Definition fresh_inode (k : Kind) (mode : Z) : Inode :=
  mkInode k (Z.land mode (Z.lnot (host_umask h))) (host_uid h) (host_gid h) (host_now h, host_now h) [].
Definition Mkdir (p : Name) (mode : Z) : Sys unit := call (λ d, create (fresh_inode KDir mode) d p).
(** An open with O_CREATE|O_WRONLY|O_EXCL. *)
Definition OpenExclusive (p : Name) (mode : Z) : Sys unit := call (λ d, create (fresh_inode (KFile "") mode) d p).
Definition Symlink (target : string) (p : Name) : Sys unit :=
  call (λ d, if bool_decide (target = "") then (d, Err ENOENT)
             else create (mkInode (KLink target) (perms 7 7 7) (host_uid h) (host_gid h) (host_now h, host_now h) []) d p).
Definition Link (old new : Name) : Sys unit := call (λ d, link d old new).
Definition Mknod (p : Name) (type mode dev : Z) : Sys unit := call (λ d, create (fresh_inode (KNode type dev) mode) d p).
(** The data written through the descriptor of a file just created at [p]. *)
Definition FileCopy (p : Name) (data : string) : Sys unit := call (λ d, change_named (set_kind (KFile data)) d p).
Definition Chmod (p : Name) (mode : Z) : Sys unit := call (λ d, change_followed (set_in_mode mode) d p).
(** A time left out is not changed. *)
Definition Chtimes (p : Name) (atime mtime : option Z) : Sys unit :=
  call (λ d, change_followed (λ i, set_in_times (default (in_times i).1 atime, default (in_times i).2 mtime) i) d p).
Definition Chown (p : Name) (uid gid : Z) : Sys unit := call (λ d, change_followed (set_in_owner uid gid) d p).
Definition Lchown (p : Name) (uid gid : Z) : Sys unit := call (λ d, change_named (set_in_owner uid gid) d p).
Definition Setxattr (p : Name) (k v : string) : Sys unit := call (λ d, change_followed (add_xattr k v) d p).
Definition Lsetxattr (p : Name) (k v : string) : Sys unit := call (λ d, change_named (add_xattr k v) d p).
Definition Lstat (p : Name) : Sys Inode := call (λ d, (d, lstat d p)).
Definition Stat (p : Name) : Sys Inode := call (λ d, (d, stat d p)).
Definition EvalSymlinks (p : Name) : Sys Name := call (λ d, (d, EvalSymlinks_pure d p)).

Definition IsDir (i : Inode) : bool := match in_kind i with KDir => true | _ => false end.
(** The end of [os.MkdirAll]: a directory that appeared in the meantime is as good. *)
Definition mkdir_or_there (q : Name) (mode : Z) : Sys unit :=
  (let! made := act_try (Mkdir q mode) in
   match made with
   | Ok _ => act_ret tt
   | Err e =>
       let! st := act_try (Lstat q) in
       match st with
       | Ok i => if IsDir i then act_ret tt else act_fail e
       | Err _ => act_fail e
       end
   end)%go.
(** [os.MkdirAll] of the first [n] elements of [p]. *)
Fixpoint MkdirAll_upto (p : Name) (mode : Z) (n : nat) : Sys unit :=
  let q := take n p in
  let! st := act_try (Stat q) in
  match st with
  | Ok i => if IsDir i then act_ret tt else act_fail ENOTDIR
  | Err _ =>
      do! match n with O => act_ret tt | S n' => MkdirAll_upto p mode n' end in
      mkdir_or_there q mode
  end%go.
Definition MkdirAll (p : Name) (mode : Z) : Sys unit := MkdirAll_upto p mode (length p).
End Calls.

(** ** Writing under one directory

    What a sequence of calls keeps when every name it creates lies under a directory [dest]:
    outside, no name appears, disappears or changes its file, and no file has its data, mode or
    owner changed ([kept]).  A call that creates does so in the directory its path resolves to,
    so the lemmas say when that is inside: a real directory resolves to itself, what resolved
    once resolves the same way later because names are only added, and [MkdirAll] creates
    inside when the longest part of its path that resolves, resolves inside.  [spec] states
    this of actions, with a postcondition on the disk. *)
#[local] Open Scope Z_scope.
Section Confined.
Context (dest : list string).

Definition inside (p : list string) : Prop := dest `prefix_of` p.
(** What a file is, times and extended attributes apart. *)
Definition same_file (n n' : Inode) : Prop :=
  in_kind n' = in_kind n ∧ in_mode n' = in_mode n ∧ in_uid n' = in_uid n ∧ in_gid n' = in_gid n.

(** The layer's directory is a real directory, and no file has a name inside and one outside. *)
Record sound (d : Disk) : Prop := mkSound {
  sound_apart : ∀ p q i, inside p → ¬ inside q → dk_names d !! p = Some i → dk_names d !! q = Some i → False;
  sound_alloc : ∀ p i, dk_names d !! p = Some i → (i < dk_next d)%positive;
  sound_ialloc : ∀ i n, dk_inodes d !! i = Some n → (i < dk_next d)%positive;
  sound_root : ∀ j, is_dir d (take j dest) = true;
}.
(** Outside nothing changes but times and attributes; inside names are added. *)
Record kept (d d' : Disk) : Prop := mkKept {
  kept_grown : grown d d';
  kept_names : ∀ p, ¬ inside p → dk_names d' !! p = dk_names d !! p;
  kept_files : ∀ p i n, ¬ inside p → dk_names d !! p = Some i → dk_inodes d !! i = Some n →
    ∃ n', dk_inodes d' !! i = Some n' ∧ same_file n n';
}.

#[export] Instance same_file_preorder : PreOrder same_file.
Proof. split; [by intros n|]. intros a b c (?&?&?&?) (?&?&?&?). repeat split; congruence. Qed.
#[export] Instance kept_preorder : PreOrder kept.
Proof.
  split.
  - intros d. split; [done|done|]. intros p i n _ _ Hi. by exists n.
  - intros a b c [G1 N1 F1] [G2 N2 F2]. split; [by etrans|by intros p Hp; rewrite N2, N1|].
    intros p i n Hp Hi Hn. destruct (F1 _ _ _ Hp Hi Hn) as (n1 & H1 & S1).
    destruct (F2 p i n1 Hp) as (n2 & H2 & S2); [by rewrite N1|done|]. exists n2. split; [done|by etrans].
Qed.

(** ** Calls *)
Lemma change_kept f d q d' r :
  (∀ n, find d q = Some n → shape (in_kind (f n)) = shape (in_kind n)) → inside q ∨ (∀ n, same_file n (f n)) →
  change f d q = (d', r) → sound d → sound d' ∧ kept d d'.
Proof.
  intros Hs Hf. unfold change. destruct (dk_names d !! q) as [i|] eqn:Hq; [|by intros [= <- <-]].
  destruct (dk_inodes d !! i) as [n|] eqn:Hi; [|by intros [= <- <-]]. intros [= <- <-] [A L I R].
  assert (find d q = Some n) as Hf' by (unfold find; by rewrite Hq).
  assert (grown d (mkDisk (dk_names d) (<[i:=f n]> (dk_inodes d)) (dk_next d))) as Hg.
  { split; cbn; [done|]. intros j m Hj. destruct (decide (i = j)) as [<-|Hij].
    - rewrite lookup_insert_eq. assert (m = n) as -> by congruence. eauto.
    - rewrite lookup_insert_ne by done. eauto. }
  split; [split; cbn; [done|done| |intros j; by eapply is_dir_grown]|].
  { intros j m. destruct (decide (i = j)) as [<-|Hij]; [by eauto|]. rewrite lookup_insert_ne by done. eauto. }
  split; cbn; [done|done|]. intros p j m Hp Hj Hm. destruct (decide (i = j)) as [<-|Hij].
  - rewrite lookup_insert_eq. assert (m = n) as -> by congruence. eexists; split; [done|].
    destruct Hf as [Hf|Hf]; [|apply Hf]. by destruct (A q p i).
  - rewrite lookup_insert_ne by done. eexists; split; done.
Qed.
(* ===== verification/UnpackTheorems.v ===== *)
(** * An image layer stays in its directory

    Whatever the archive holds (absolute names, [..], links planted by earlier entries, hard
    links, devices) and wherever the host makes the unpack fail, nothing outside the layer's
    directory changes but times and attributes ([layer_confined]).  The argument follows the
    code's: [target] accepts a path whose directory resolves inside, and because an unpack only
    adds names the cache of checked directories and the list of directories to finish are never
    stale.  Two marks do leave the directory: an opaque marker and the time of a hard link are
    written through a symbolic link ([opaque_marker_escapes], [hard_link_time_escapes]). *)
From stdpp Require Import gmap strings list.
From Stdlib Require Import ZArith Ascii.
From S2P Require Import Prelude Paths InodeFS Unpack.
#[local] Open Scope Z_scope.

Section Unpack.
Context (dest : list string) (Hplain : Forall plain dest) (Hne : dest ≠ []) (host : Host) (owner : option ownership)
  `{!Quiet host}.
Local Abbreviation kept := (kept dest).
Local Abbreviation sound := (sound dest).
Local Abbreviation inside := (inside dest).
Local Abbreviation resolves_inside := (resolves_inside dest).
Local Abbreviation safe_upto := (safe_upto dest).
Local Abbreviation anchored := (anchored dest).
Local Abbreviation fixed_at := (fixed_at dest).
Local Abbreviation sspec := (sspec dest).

* _TASK TO COMPLETE_: In the listing above, find the line with "Local Abbreviation sound := (sound dest)." and the line with "Local Abbreviation fixed_at", then print exactly those two lines and every line between them, and nothing more.

* _REPLY_:
Local Abbreviation sound := (sound dest).
Local Abbreviation inside := (inside dest).
Local Abbreviation resolves_inside := (resolves_inside dest).
Local Abbreviation safe_upto := (safe_upto dest).
Local Abbreviation anchored := (anchored dest).
Local Abbreviation fixed_at := (fixed_at dest).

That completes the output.